INSTRUCTIONS FOR THE TASK | Where does the string "winner" appear in the records? Copy each line that holds it.

LISTED ENTRIES |
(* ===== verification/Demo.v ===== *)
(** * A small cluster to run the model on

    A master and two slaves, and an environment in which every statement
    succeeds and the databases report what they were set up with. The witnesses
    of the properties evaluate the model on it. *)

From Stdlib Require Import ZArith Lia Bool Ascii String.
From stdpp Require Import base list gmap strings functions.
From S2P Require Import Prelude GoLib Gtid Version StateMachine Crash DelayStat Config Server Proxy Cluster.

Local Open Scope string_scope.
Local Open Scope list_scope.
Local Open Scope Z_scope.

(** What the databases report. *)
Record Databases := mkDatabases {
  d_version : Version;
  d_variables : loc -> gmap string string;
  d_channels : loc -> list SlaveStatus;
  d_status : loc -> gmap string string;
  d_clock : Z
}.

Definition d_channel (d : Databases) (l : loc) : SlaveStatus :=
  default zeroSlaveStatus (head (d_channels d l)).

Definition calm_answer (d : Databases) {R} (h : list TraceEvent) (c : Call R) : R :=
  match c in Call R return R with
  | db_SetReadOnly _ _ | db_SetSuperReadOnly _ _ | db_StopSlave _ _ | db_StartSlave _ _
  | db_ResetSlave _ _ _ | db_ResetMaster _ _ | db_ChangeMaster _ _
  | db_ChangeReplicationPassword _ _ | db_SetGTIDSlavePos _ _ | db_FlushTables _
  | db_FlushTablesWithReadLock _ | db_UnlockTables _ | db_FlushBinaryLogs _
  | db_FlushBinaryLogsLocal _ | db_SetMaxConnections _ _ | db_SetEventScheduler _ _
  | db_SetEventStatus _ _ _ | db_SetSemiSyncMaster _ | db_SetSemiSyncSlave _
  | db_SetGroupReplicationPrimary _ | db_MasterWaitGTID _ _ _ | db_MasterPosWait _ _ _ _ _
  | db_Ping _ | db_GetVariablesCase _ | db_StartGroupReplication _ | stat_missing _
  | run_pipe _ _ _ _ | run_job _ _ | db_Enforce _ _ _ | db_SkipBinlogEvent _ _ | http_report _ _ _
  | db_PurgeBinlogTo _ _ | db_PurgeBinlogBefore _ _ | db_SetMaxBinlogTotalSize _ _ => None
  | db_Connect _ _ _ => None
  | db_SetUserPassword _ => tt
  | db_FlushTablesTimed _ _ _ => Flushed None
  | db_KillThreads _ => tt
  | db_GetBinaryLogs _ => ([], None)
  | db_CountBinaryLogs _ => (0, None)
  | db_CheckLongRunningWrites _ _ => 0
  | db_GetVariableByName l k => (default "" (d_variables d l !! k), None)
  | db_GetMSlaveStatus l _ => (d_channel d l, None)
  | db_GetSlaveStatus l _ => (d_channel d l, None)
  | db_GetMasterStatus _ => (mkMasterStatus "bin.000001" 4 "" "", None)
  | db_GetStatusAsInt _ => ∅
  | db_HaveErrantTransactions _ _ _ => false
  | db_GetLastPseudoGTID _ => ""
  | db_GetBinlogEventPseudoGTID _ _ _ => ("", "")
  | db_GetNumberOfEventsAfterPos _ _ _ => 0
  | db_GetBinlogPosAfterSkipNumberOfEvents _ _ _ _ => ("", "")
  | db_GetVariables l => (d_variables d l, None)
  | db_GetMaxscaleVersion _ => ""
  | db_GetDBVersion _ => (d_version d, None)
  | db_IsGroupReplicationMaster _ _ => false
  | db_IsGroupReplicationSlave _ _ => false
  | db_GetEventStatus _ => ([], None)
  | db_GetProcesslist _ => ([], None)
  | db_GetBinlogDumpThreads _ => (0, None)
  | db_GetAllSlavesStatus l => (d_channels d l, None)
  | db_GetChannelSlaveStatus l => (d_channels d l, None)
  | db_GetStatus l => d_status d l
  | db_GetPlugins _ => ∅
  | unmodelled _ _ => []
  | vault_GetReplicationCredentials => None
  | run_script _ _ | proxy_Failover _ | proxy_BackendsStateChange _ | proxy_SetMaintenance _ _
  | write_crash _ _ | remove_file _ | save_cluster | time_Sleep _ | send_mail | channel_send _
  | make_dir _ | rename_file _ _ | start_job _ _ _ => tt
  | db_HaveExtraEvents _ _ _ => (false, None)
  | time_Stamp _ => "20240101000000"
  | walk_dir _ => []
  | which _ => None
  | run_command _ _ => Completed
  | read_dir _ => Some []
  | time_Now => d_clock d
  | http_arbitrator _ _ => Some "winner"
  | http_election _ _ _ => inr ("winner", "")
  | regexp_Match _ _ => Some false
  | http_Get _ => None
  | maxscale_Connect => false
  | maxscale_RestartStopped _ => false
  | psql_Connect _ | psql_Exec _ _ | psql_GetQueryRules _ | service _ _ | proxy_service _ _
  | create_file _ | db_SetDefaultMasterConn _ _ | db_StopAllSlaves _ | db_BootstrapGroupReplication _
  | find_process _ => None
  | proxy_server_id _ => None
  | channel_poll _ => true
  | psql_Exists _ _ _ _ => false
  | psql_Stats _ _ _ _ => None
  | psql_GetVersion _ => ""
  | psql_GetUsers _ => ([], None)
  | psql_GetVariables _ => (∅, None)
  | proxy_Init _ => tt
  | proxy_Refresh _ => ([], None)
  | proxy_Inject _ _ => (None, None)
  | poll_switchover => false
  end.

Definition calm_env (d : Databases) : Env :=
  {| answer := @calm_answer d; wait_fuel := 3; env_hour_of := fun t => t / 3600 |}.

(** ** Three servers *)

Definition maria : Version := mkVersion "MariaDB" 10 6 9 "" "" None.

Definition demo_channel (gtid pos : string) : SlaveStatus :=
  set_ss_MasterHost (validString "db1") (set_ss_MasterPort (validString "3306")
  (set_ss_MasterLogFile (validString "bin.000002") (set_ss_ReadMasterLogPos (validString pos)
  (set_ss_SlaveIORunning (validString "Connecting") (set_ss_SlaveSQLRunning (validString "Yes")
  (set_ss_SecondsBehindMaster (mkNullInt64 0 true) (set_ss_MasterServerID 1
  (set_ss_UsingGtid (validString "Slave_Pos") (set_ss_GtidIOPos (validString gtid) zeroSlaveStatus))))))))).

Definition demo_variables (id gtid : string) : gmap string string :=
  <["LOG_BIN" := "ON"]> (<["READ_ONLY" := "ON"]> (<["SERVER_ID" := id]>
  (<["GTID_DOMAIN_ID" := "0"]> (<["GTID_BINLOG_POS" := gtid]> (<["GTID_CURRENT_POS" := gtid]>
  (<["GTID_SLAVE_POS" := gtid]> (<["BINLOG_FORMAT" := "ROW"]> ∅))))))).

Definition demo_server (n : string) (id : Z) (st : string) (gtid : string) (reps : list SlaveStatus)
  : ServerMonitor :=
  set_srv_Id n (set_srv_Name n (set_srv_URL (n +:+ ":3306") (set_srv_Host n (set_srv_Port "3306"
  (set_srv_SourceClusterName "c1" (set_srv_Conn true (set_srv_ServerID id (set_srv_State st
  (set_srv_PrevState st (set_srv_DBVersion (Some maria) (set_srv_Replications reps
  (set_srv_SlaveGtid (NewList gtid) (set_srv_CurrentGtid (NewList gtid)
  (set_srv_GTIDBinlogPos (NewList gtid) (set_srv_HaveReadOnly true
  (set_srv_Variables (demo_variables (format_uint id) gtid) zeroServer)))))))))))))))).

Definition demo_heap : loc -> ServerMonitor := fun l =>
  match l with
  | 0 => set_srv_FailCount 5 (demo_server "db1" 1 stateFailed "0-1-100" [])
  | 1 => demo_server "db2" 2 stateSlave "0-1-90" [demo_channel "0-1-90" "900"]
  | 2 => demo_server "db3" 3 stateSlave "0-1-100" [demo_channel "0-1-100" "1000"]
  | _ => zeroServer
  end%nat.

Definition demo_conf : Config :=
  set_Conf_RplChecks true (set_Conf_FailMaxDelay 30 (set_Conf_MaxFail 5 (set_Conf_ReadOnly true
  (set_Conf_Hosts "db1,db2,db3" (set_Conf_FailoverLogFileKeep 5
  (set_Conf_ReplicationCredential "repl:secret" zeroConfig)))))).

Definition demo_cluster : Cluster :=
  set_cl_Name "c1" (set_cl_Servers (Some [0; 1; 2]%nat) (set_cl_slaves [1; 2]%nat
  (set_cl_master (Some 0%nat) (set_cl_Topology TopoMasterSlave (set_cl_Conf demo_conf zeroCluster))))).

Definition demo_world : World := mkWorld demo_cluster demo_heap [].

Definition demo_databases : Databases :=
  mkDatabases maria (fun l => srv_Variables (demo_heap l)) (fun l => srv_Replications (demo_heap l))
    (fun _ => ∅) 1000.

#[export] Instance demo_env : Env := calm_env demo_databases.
---
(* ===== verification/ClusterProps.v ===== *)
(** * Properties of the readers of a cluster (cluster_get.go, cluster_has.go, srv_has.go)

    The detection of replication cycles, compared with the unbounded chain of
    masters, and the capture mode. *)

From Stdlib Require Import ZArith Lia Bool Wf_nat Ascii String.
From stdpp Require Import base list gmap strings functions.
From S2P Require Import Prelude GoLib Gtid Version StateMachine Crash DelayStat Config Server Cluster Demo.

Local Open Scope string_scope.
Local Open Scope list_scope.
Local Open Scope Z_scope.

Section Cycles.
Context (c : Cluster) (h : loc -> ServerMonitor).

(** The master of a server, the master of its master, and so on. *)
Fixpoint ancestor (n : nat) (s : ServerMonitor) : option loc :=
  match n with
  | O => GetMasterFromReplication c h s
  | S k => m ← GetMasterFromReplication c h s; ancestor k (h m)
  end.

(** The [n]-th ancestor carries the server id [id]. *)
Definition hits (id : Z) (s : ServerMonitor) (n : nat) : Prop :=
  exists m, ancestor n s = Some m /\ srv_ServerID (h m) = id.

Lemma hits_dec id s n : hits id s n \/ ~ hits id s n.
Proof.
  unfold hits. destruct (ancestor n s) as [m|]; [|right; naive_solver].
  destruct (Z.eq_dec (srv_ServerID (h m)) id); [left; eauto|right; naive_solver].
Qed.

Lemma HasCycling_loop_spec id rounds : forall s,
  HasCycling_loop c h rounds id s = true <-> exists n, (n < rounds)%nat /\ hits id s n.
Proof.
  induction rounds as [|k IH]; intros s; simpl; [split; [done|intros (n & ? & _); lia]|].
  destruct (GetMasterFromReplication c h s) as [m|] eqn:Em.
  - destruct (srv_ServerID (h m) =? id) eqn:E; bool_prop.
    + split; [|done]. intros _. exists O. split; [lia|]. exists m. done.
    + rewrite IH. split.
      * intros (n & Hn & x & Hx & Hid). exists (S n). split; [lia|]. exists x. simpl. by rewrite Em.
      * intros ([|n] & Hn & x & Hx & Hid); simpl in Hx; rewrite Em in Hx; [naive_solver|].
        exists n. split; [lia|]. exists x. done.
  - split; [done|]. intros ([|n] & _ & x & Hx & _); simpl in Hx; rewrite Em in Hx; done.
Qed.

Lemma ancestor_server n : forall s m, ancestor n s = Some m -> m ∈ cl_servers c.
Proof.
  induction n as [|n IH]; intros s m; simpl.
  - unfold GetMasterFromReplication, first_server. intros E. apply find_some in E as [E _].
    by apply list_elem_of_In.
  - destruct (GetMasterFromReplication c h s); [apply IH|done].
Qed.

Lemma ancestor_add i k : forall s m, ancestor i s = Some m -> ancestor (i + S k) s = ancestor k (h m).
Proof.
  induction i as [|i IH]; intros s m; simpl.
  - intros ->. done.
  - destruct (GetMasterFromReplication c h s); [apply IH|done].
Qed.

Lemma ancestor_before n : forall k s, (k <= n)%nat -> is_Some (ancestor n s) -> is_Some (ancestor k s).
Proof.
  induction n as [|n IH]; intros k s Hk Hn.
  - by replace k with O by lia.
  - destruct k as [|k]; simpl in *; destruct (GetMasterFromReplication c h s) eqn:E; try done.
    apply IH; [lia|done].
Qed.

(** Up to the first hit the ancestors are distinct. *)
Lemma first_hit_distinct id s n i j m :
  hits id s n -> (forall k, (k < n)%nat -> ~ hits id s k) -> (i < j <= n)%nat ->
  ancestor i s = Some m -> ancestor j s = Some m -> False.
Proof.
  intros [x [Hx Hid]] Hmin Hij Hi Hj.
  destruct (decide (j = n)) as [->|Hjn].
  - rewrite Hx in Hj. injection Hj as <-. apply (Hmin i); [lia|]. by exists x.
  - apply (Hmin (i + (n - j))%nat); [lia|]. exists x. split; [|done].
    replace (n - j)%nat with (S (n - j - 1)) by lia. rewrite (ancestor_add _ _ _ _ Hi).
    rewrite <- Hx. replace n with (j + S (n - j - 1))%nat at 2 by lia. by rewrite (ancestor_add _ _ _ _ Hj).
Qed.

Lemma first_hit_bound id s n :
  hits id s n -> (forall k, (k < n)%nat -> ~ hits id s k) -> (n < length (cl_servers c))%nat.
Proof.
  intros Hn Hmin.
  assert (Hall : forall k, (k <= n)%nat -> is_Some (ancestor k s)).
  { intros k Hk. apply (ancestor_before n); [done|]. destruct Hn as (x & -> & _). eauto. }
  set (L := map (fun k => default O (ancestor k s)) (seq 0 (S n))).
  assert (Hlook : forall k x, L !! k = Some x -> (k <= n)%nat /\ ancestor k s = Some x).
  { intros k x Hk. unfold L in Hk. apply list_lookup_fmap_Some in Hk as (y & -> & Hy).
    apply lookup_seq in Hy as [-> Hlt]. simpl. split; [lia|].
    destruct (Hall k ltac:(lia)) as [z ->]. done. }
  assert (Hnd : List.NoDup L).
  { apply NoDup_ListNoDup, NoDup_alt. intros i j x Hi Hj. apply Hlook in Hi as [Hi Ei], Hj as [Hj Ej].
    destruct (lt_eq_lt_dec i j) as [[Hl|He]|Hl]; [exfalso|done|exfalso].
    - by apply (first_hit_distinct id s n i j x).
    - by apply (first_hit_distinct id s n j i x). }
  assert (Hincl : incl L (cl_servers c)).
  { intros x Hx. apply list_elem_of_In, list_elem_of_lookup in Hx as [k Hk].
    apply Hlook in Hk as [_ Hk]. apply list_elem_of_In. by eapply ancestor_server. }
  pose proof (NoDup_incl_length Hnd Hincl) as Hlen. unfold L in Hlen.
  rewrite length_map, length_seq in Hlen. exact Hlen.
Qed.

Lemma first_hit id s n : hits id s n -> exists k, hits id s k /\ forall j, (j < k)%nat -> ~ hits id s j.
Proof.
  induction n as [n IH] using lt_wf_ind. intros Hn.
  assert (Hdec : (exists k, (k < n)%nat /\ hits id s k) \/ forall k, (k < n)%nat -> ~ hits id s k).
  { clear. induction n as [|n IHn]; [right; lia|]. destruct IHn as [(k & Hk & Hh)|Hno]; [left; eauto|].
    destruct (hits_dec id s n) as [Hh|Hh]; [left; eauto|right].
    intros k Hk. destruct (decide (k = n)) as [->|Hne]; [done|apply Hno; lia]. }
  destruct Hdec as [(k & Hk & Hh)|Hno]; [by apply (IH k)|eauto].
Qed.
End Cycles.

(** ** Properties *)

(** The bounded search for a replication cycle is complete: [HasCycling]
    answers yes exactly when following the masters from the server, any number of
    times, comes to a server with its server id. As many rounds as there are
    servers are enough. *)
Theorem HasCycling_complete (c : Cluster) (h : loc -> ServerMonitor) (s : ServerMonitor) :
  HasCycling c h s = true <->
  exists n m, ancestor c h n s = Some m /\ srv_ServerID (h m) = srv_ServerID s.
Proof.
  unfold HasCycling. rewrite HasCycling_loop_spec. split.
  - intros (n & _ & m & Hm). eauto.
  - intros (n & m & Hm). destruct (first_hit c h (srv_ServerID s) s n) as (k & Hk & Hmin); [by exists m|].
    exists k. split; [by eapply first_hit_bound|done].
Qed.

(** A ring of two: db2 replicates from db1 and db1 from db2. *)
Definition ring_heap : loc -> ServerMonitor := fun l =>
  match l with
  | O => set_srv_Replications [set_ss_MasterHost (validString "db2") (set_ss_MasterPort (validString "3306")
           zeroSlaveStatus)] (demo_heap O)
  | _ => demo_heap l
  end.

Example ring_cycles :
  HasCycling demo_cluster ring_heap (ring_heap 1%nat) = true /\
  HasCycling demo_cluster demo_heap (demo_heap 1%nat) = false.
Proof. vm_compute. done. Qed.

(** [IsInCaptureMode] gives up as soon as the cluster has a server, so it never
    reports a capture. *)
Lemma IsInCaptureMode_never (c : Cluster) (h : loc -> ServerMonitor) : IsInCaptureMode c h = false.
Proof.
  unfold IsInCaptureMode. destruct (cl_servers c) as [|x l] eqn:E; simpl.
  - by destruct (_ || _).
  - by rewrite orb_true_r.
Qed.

WRITTEN RESPONSE |
  | http_arbitrator _ _ => Some "winner"
  | http_election _ _ _ => inr ("winner", "")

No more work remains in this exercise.